PROBLEM TO WORK ON - Keep only the lines from the top of the listing through the one with "Definition LF : code_unit := 10.", and reproduce them unaltered.
* * * * * * *
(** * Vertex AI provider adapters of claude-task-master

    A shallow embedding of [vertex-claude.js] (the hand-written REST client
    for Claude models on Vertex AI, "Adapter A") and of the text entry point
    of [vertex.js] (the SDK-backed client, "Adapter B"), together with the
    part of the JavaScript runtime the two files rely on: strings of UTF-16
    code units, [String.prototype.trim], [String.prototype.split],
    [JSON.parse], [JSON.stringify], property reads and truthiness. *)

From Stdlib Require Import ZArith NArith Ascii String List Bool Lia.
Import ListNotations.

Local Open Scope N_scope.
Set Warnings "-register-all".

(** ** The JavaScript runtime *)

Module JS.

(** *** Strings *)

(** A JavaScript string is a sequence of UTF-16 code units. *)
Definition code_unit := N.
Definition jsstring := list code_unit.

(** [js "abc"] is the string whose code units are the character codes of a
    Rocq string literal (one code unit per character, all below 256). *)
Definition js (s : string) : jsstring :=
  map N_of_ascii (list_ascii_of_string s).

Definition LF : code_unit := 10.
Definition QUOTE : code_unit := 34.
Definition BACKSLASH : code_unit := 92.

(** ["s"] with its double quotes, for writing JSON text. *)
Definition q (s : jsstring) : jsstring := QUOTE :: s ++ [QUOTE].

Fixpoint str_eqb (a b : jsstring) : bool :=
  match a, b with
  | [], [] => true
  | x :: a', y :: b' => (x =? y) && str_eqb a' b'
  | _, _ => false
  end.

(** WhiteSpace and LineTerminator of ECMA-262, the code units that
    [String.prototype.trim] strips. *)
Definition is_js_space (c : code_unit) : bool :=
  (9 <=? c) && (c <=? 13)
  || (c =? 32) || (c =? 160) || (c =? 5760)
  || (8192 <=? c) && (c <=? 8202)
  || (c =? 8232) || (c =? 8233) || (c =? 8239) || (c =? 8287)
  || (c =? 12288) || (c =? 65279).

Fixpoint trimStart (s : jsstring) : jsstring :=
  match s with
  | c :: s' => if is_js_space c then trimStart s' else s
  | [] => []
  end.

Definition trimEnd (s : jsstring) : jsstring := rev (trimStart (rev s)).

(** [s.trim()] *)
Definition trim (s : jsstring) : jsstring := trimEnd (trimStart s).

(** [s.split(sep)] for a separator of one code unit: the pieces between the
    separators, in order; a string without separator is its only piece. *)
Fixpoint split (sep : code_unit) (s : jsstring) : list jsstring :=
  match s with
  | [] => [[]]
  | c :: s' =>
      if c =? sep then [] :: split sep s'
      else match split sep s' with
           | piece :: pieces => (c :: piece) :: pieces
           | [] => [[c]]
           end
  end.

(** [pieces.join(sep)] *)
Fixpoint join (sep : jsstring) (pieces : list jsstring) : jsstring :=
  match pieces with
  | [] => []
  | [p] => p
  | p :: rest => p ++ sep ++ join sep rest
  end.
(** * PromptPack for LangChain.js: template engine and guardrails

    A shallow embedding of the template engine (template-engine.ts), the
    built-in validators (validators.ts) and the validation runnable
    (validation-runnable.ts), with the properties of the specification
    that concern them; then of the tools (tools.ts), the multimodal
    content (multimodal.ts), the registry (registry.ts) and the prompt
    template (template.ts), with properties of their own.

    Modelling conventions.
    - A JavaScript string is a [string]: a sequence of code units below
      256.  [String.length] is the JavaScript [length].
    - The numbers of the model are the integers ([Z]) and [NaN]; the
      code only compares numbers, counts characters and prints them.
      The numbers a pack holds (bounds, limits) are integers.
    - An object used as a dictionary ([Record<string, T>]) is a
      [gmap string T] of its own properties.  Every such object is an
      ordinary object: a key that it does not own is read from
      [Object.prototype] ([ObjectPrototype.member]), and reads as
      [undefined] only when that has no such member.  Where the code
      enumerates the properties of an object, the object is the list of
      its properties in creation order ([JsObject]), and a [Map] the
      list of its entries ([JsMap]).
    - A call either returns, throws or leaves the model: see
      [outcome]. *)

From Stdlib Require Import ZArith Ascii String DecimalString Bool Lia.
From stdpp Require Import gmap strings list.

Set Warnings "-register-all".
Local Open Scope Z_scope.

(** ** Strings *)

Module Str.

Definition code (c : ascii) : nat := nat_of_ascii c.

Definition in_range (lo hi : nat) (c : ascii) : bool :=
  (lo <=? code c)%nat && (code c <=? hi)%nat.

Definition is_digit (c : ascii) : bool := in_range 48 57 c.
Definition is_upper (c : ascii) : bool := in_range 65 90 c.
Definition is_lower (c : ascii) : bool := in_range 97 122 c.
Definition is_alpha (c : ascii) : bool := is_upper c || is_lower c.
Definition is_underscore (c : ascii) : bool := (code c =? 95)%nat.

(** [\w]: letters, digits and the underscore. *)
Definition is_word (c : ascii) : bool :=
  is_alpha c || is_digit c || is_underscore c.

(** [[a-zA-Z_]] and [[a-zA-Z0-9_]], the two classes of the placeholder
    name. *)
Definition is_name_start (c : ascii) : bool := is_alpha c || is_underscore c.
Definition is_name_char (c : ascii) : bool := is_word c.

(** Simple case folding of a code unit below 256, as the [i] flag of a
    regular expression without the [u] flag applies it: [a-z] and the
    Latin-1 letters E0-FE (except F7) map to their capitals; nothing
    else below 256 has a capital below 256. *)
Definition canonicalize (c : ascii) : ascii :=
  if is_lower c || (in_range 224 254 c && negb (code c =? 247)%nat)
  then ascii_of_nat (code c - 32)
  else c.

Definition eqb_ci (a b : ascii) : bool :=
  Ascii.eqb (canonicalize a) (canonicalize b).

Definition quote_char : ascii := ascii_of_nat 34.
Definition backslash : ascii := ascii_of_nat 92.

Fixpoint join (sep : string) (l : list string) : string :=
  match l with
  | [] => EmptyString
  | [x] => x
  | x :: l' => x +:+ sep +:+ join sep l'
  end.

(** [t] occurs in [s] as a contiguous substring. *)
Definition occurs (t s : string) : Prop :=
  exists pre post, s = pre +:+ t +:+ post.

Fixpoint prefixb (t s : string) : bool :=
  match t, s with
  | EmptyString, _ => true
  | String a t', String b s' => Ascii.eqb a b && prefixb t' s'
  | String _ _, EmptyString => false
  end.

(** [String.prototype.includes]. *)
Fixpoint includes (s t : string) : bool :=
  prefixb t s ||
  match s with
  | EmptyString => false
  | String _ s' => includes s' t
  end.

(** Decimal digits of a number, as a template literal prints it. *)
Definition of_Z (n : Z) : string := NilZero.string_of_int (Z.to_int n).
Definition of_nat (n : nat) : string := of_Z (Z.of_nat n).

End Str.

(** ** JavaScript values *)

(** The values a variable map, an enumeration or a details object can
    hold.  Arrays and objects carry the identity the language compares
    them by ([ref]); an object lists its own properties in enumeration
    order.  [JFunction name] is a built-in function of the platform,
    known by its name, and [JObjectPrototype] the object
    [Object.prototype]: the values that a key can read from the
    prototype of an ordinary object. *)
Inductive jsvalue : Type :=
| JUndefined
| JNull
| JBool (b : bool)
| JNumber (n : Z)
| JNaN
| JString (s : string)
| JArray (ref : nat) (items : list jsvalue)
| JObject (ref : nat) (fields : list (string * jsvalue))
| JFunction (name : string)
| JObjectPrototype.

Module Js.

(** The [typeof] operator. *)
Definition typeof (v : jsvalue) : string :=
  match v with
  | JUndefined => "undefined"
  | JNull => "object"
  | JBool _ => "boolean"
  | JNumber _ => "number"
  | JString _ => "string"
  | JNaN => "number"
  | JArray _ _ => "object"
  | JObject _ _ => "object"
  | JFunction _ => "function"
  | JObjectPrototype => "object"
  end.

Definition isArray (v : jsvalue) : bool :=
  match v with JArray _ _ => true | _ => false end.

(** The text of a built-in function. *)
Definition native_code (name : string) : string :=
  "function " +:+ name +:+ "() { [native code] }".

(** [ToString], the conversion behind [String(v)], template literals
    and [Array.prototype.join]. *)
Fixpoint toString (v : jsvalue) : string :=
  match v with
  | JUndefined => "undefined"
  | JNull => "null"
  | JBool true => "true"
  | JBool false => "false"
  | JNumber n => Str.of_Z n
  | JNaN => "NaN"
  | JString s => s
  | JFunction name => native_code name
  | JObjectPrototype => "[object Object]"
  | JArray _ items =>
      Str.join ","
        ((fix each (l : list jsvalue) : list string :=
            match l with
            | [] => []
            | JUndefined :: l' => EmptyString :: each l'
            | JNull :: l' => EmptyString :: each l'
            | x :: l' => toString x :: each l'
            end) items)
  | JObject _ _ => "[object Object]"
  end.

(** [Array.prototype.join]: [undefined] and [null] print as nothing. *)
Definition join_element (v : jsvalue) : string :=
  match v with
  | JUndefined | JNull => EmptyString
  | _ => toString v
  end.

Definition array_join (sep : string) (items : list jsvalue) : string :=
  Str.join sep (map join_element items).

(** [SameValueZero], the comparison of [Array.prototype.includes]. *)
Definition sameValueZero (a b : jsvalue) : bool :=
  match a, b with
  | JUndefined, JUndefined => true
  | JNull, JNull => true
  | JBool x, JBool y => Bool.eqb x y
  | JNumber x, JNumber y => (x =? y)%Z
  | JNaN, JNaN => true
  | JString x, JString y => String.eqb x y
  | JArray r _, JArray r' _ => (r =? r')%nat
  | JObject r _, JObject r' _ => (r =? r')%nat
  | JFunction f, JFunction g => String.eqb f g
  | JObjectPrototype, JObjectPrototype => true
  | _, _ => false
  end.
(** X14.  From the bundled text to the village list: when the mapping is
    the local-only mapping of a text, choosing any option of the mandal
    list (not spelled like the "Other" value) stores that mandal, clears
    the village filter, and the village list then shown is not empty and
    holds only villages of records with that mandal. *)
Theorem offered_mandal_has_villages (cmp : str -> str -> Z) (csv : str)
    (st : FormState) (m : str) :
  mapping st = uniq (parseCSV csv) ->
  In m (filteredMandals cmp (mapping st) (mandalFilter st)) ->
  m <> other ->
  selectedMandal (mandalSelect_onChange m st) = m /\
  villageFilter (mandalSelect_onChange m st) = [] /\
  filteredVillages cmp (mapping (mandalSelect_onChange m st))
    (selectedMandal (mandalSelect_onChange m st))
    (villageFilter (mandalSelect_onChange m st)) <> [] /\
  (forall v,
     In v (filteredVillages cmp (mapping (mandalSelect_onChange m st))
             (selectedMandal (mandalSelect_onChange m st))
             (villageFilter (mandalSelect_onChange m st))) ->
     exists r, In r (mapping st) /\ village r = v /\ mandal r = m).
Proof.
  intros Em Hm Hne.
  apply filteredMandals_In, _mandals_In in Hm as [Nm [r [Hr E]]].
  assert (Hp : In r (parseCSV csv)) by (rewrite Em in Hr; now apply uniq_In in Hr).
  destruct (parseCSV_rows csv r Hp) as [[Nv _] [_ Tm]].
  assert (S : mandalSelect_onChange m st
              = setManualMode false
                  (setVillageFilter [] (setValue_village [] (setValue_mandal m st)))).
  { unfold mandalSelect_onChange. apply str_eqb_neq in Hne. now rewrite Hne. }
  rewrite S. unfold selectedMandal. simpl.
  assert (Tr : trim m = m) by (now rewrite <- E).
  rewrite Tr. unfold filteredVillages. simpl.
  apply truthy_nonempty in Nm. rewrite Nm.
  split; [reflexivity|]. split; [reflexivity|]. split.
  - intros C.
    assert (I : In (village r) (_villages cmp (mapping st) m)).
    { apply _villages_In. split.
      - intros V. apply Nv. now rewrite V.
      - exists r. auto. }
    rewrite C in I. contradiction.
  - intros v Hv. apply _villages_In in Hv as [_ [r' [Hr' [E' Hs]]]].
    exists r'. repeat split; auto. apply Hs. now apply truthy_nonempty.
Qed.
* * * * * * *
OUTPUT OF THE TASK -
(** * Vertex AI provider adapters of claude-task-master

    A shallow embedding of [vertex-claude.js] (the hand-written REST client
    for Claude models on Vertex AI, "Adapter A") and of the text entry point
    of [vertex.js] (the SDK-backed client, "Adapter B"), together with the
    part of the JavaScript runtime the two files rely on: strings of UTF-16
    code units, [String.prototype.trim], [String.prototype.split],
    [JSON.parse], [JSON.stringify], property reads and truthiness. *)

From Stdlib Require Import ZArith NArith Ascii String List Bool Lia.
Import ListNotations.

Local Open Scope N_scope.
Set Warnings "-register-all".

(** ** The JavaScript runtime *)

Module JS.

(** *** Strings *)

(** A JavaScript string is a sequence of UTF-16 code units. *)
Definition code_unit := N.
Definition jsstring := list code_unit.

(** [js "abc"] is the string whose code units are the character codes of a
    Rocq string literal (one code unit per character, all below 256). *)
Definition js (s : string) : jsstring :=
  map N_of_ascii (list_ascii_of_string s).

Definition LF : code_unit := 10.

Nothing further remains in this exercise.